When we hear statements such as “the UK can’t cope with this rate of population growth” or “London’s construction industry can’t survive without EU migration,” an implicit assumption lingering in the background is that we can determine what immigration the economy needs and design an immigration system accordingly.

However, statements of this kind are subjective judgments based on assumptions and value judgments about what is desirable. They are not empirical facts.

This is because while economics can identify positives and negatives (for example, impacts on public finances, employers, or UK workers), it can’t tell us precisely what to do.

It can’t tell us whether the productivity benefits that come from higher population density should outweigh the value we might place on preserving green spaces, or slowing the pace of change in local communities.

It can’t tell us whether as a society we should be willing to fund a more expensive social care system in which workers are paid an attractive wage, or continue to deliver a low-cost system heavily supported by low-paid migrant workers.

These are political questions, not economic ones.

What economics does tell us is that many of the economic impacts of migration are smaller than people expect—especially if we take migration as a whole rather than looking at its varied components (on which, more later).

One interpretation of this is that policymakers probably have some latitude to introduce policies that reflect their non-economic goals and values, without dramatic economic consequences, should they wish to.

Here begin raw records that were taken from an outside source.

(** * go-proxy-server: the authentication gate, the two relays and the dispatcher

    A shallow embedding of [main.go] (package [main] of go-proxy-server) and
    of the parts of the Go standard library its handlers call, followed by
    the properties of the authenticator, of the plain relay [handleHTTP], of
    the tunnel relay [handleHTTPS] and of the dispatcher [ServeHTTP].

    Go strings are byte sequences: they are [string]s here, one [ascii] per
    byte.  Go's [int] values are [Z].  A [http.Header], a
    [map[string][]string], is a [gmap string (list string)]. *)

From Stdlib Require Import ZArith String Ascii List Lia Bool.
From stdpp Require Import base tactics option list gmap strings.

Local Open Scope string_scope.
Local Open Scope Z_scope.
Local Open Scope list_scope.

(** ** Package [strings] *)

Module strings.

(** [s[i:]] for [0 <= i <= len(s)]. *)
Definition slice_from (s : string) (i : nat) : string :=
  substring i (String.length s - i) s.

(** [s[:i]] for [0 <= i <= len(s)]. *)
Definition slice_to (s : string) (i : nat) : string :=
  substring 0 i s.

(** [func HasPrefix(s, prefix string) bool]:
    [len(s) >= len(prefix) && s[:len(prefix)] == prefix]. *)
Definition HasPrefix (s prefix : string) : bool :=
  (String.length prefix <=? String.length s)%nat
  && String.eqb (slice_to s (String.length prefix)) prefix.

(** [func Index(s, substr string) int]: the index of the first instance of
    [substr] in [s], or [-1]. *)
Fixpoint index_at (s substr : string) (i : Z) : Z :=
  if HasPrefix s substr then i
  else match s with
       | EmptyString => -1
       | String _ rest => index_at rest substr (i + 1)
       end.

Definition Index (s substr : string) : Z := index_at s substr 0.

(** [func Count(s, substr string) int] for a non-empty [substr]: the number
    of non-overlapping instances. *)
Fixpoint count_fuel (fuel : nat) (s substr : string) : Z :=
  match fuel with
  | O => 0
  | S fuel' =>
      let i := Index s substr in
      if i <? 0 then 0
      else 1 + count_fuel fuel'
                 (slice_from s (Z.to_nat i + String.length substr)) substr
  end.

Definition Count (s substr : string) : Z :=
  count_fuel (S (String.length s)) s substr.

(** The loop of [genSplit]:
<<
    for i < n {
        m := Index(s, sep)
        if m < 0 { break }
        a[i] = s[:m+sepSave]
        s = s[m+len(sep):]
        i++
    }
    a[i] = s
    return a[:i+1]
>>
    [n] here is the number of iterations still allowed. *)
Fixpoint split_loop (n : nat) (s sep : string) (sepSave : nat) : list string :=
  match n with
  | O => [s]
  | S n' =>
      let m := Index s sep in
      if m <? 0 then [s]
      else slice_to s (Z.to_nat m + sepSave)
           :: split_loop n' (slice_from s (Z.to_nat m + String.length sep))
                sep sepSave
  end.

(** [func genSplit(s, sep string, sepSave, n int) []string].  With an empty
    separator Go cuts [s] into UTF-8 sequences ([explode]); no call of this
    program passes one, the branch is left out and yields [nil] here. *)
Definition genSplit (s sep : string) (sepSave : nat) (n : Z) : list string :=
  if n =? 0 then []
  else if String.eqb sep "" then []
  else
    let n := if n <? 0 then Count s sep + 1 else n in
    let n := if Z.of_nat (String.length s) + 1 <? n
             then Z.of_nat (String.length s) + 1 else n in
    split_loop (Z.to_nat (n - 1)) s sep sepSave.

(** [func SplitN(s, sep string, n int) []string]. *)
Definition SplitN (s sep : string) (n : Z) : list string :=
  genSplit s sep 0 n.

End strings.

(** ** Package [encoding/base64]: [StdEncoding], padded and not strict *)

Module base64.

Definition encodeStd : string :=
  "ABCDEFGHIJKLMNOPQRSTUVWXYZabcdefghijklmnopqrstuvwxyz0123456789+/".

(** [StdPadding]. *)
Definition padChar : ascii := "="%char.

Fixpoint alphabet_index (alphabet : string) (c : ascii) (i : Z) : Z :=
  match alphabet with
  | EmptyString => 255
  | String a rest =>
      if Ascii.eqb a c then i else alphabet_index rest c (i + 1)
  end.

(** [enc.decodeMap[in]]: the six-bit value of an alphabet byte, [0xff] for
    every other byte. *)
Definition decodeMap (c : ascii) : Z := alphabet_index encodeStd c 0.

Definition byte_of (v : Z) : ascii := ascii_of_N (Z.to_N (Z.land v 255)).

Definition is_newline (c : ascii) : bool :=
  Ascii.eqb c "010"%char || Ascii.eqb c "013"%char.

(** [for si < len(src) && (src[si] == '\n' || src[si] == '\r') { si++ }]. *)
Fixpoint skip_newlines (src : string) : string :=
  match src with
  | String c rest => if is_newline c then skip_newlines rest else src
  | EmptyString => src
  end.

(** The tail of [decodeQuantum]: the sextets of [dbuf] are packed into
    [val], and [dlen - 1] bytes of it are written out.
<<
    val := uint(dbuf[0])<<18 | uint(dbuf[1])<<12 | uint(dbuf[2])<<6 | uint(dbuf[3])
    dbuf[2], dbuf[1], dbuf[0] = byte(val>>0), byte(val>>8), byte(val>>16)
>> *)
Definition quantum_bytes (dbuf : list Z) (dlen : nat) : string :=
  let d i := nth i dbuf 0 in
  let val := Z.lor (Z.lor (Z.lor (Z.shiftl (d 0%nat) 18) (Z.shiftl (d 1%nat) 12))
                      (Z.shiftl (d 2%nat) 6)) (d 3%nat) in
  string_of_list_ascii
    (firstn (dlen - 1)
       [byte_of (Z.shiftr val 16); byte_of (Z.shiftr val 8); byte_of val]).

(** [func (enc *Encoding) Decode(dst, src []byte) (n int, err error)], the
    loop [for si < len(src) { si, ninc, err = enc.decodeQuantum(...) }]
    with [decodeQuantum] unfolded into it: [dbuf] holds the sextets of the
    quantum being read (its length is the [j] of [decodeQuantum]).  The
    result is [None] where Go returns a [CorruptInputError].  The 8- and
    4-byte fast paths of [Decode] compute the same quanta and are not
    separated out. *)
Fixpoint decode (src : string) (dbuf : list Z) : option string :=
  match src with
  | EmptyString =>
      (* len(src) == si: fine at j == 0, corrupt otherwise (padded encoding) *)
      match dbuf with
      | [] => Some ""
      | _ => None
      end
  | String c rest =>
      let out := decodeMap c in
      if negb (out =? 255) then
        let dbuf' := (dbuf ++ [out])%list in
        if (length dbuf' =? 4)%nat
        then String.append (quantum_bytes dbuf' 4) <$> decode rest []
        else decode rest dbuf'
      else if is_newline c then decode rest dbuf
      else if negb (Ascii.eqb c padChar) then None
      else
        match length dbuf with
        | 0%nat | 1%nat => None                      (* incorrect padding *)
        | 2%nat =>
            (* "==" is expected, the first "=" is already consumed *)
            match skip_newlines rest with
            | EmptyString => None                     (* not enough padding *)
            | String c2 rest2 =>
                if negb (Ascii.eqb c2 padChar) then None
                else match skip_newlines rest2 with
                     | EmptyString => Some (quantum_bytes dbuf 2)
                     | String _ _ => None             (* trailing garbage *)
                     end
            end
        | _ =>
            match skip_newlines rest with
            | EmptyString => Some (quantum_bytes dbuf 3)
            | String _ _ => None                      (* trailing garbage *)
            end
        end
  end.

(** [func (enc *Encoding) DecodeString(s string) ([]byte, error)]. *)
Definition DecodeString (s : string) : option string := decode s [].

(** [func (enc *Encoding) EncodeToString(src []byte) string], used by the
    tests and by [CreateBasicAuth] of [helpers_test.go]. *)
Definition sextet_char (v : Z) : ascii :=
  match String.get (Z.to_nat (Z.land v 63)) encodeStd with
  | Some c => c
  | None => padChar
  end.

Definition b (c : ascii) : Z := Z.of_N (N_of_ascii c).

Fixpoint encode (src : list ascii) : list ascii :=
  match src with
  | [] => []
  | [c0] =>
      let val := Z.shiftl (b c0) 16 in
      [sextet_char (Z.shiftr val 18); sextet_char (Z.shiftr val 12);
       padChar; padChar]
  | [c0; c1] =>
      let val := Z.lor (Z.shiftl (b c0) 16) (Z.shiftl (b c1) 8) in
      [sextet_char (Z.shiftr val 18); sextet_char (Z.shiftr val 12);
       sextet_char (Z.shiftr val 6); padChar]
  | c0 :: c1 :: c2 :: rest =>
      let val := Z.lor (Z.lor (Z.shiftl (b c0) 16) (Z.shiftl (b c1) 8)) (b c2) in
      sextet_char (Z.shiftr val 18) :: sextet_char (Z.shiftr val 12)
      :: sextet_char (Z.shiftr val 6) :: sextet_char val :: encode rest
  end.

Definition EncodeToString (src : string) : string :=
  string_of_list_ascii (encode (list_ascii_of_string src)).

End base64.

(** ** Package [net/textproto]: header keys *)

Module textproto.

Definition byte_in (lo hi c : ascii) : bool :=
  (N_of_ascii lo <=? N_of_ascii c)%N && (N_of_ascii c <=? N_of_ascii hi)%N.

Definition is_lower (c : ascii) : bool := byte_in "a" "z" c.
Definition is_upper (c : ascii) : bool := byte_in "A" "Z" c.
Definition is_digit (c : ascii) : bool := byte_in "0" "9" c.

(** [validHeaderFieldByte]: the [tchar] bytes of RFC 7230, which are also
    the token bytes [validMethod] of [net/http] accepts. *)
Definition validHeaderFieldByte (c : ascii) : bool :=
  is_lower c || is_upper c || is_digit c
  || existsb (Ascii.eqb c) (list_ascii_of_string "!#$%&'*+-.^_`|~").

(** [const toLower = 'a' - 'A'] *)
Definition toLower : N := 32.

(** The casing loop of [canonicalMIMEHeaderKey]: upper case for the first
    letter and for a letter after a dash, lower case elsewhere. *)
Fixpoint canonical_case (upper : bool) (a : string) : string :=
  match a with
  | EmptyString => EmptyString
  | String c rest =>
      let c' :=
        if upper && is_lower c then ascii_of_N (N_of_ascii c - toLower)
        else if negb upper && is_upper c then ascii_of_N (N_of_ascii c + toLower)
        else c in
      String c' (canonical_case (Ascii.eqb c' "-") rest)
  end.

(** [func CanonicalMIMEHeaderKey(s string) string]: a key with a byte that
    is no header field byte is returned as it is. *)
Definition CanonicalMIMEHeaderKey (s : string) : string :=
  if forallb validHeaderFieldByte (list_ascii_of_string s)
  then canonical_case true s
  else s.

End textproto.

(** ** Package [net/http] *)

Module http.

(** [type Header map[string][]string] *)
Abbreviation MIMEHeader := (gmap string (list string)).

Definition values (h : MIMEHeader) (key : string) : list string :=
  default [] (h !! key).

(** [func (h Header) Get(key string) string]: the first value of the
    canonical key, the empty string when there is none. *)
Definition Get (h : MIMEHeader) (key : string) : string :=
  match values h (textproto.CanonicalMIMEHeaderKey key) with
  | [] => EmptyString
  | v :: _ => v
  end.

(** [func (h Header) Set(key, value string)] *)
Definition Set_ (h : MIMEHeader) (key value : string) : MIMEHeader :=
  <[textproto.CanonicalMIMEHeaderKey key := [value]]> h.

(** [func (h Header) Add(key, value string)]:
    [h[key] = append(h[key], value)] at the canonical key. *)
Definition Add (h : MIMEHeader) (key value : string) : MIMEHeader :=
  let key := textproto.CanonicalMIMEHeaderKey key in
  <[key := (values h key ++ [value])%list]> h.

(** [func (h Header) Del(key string)] *)
Definition Del (h : MIMEHeader) (key : string) : MIMEHeader :=
  delete (textproto.CanonicalMIMEHeaderKey key) h.

(** An [io.Reader] as the sequence of its reads: the chunks it yields, then
    [io.EOF] ([None]) or another error. *)
Record Stream := { chunks : list string; failure : option string }.

(** [type Request struct]; [URL] holds the text [r.URL.String()] yields. *)
Record Request := {
  Method : string;
  URL : string;
  Host : string;
  RemoteAddr : string;
  Header : MIMEHeader;
  Body : Stream
}.

(** [type Response struct] with its fields [StatusCode], [Header], [Body]. *)
Record Response := {
  StatusCode : Z;
  RespHeader : MIMEHeader;
  RespBody : Stream
}.

Definition StatusOK : Z := 200.
Definition StatusProxyAuthRequired : Z := 407.
Definition StatusInternalServerError : Z := 500.
Definition StatusBadGateway : Z := 502.

(** [func validMethod(method string) bool] *)
Definition validMethod (method : string) : bool :=
  (0 <? String.length method)%nat
  && forallb textproto.validHeaderFieldByte (list_ascii_of_string method).

(** A [http.ResponseWriter], with the behaviour of the
    [httptest.ResponseRecorder] the tests of the repository run the handlers
    against, which is what the interface documents: the first [WriteHeader]
    fixes the status code ([Code]) and the header map sent with it
    ([sentHeader]), later calls change nothing, and a [Write] succeeds.
    [handlerHeader] is the map [w.Header()] returns, [written] the body so
    far.  [hijacker] tells whether the writer is a [http.Hijacker] (a
    recorder is none, the writer of the HTTP/1 server is one) and, if so,
    whether [Hijack] succeeds. *)
Record ResponseWriter := {
  handlerHeader : MIMEHeader;
  wroteHeader : bool;
  Code : Z;
  sentHeader : MIMEHeader;
  written : string;
  hijacker : option bool
}.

Next, immigration is inevitable but the kind of immigration we have is not. Migration scholars are well aware of the constraints on governments’ ability to tightly control migration.

Consider three types of migration. It would be highly problematic—ethically, politically and legally—to ban family migration, which actually makes up a substantial share of immigration leading to long-term settlement.

The UK participates in international conventions on the protection of refugees, while seriously cracking down on high-skilled migration would bring economic costs.

Anyway, the impacts of migration policies may be smaller than expected if migrants, their family members or their employers are able to reorganise to meet the requirements of stricter rules.

But there is decent evidence that immigration policy does matter, even if the effects are not always as big as people anticipate.

Especially since 2004, it’s clear that free movement has had an important effect on the level and composition of migration to the UK, and it’s hard to imagine the end of this policy not having an important effect.

Finally, and building on this thought, immigration is not monolithic: we can’t understand policy impacts unless we look separately at different kinds of migration.

International migrants are given visas to come to the UK for quite different reasons, including to work, to join family members, to study or to seek protection from persecution.

Research on the impacts of migration often treats all these types of migration in the same way, in large part because available data usually don’t tell us why someone was admitted.

But in practice, the economic, ethical and political implications of policy choices depend on what kind of movement is at stake.

The consequences of admitting or not admitting a partner (and thus potentially dividing a family) are quite different from the implications of admitting or not admitting a young, single worker or an international student.

Public discussion about migration policy often focuses heavily on numbers – whether we should have ‘more or less’ of it – an approach that implicitly treats different kinds of migration as interchangeable. This greatly oversimplifies the debate.

Numbers may have an impact, but it’s hard to have a meaningful debate about what to do unless we consider the different routes separately – more or less of whom, why, and with what consequences?

By Madeleine Sumption, director of the Migration Observatory at the University of Oxford. Madeleine appeared on our panel at the Battle of Ideas festival.